┌──
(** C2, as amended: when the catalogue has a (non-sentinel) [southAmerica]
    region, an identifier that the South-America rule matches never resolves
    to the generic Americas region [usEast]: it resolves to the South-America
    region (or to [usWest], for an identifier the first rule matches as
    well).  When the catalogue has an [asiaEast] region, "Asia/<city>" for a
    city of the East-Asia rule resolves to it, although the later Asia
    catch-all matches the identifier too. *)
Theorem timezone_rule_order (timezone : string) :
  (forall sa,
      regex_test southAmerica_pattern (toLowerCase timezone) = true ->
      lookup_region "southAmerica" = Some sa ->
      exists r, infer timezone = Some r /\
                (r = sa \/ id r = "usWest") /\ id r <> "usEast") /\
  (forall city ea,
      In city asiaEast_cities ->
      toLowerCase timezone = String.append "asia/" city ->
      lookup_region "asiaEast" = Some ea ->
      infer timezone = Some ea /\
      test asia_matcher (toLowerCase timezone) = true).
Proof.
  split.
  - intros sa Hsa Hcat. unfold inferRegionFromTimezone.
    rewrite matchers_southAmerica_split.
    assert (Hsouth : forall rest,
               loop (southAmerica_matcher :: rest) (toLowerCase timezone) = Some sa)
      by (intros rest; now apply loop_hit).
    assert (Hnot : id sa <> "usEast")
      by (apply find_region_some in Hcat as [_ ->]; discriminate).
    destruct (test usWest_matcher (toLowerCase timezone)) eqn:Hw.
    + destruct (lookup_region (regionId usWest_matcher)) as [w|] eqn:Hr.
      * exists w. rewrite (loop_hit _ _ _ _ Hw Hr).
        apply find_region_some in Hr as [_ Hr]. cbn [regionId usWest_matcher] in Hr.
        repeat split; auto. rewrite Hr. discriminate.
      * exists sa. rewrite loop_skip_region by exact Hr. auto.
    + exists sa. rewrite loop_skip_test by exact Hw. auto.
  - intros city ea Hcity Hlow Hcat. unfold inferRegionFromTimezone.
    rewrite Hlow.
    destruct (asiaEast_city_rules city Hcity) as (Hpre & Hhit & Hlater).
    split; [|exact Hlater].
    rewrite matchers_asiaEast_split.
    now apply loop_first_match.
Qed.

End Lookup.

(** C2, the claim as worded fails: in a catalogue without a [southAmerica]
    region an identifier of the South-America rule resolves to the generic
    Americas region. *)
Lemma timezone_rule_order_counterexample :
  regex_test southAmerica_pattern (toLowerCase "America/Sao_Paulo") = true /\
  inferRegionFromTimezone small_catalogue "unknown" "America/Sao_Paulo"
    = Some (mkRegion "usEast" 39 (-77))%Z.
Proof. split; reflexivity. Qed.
└──
┌──
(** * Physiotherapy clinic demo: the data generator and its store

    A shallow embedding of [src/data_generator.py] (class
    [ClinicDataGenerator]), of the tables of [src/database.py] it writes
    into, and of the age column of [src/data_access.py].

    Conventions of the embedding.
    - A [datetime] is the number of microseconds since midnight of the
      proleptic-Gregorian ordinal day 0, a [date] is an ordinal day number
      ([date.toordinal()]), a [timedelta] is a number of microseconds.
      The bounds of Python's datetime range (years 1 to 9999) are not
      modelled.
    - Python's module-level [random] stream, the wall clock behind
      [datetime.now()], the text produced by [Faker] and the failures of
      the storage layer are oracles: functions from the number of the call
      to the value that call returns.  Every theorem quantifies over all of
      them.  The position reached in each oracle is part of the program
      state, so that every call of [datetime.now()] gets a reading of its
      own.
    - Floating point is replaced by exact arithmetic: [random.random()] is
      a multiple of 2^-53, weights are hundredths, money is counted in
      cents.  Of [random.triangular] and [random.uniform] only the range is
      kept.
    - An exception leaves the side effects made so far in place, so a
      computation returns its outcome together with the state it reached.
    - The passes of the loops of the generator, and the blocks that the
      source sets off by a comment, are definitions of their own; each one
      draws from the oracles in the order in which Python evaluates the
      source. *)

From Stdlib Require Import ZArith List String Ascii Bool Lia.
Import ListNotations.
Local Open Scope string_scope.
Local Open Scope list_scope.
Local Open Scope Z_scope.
└──
=== WHAT IS NEEDED ===
In the entries above, find the line with "into, and of" and the line with "of the program", then restate word for word both of them and every line between, with nothing more.

=== EXERCISE ANSWER ===
    into, and of the age column of [src/data_access.py].

    Conventions of the embedding.
    - A [datetime] is the number of microseconds since midnight of the
      proleptic-Gregorian ordinal day 0, a [date] is an ordinal day number
      ([date.toordinal()]), a [timedelta] is a number of microseconds.
      The bounds of Python's datetime range (years 1 to 9999) are not
      modelled.
    - Python's module-level [random] stream, the wall clock behind
      [datetime.now()], the text produced by [Faker] and the failures of
      the storage layer are oracles: functions from the number of the call
      to the value that call returns.  Every theorem quantifies over all of
      them.  The position reached in each oracle is part of the program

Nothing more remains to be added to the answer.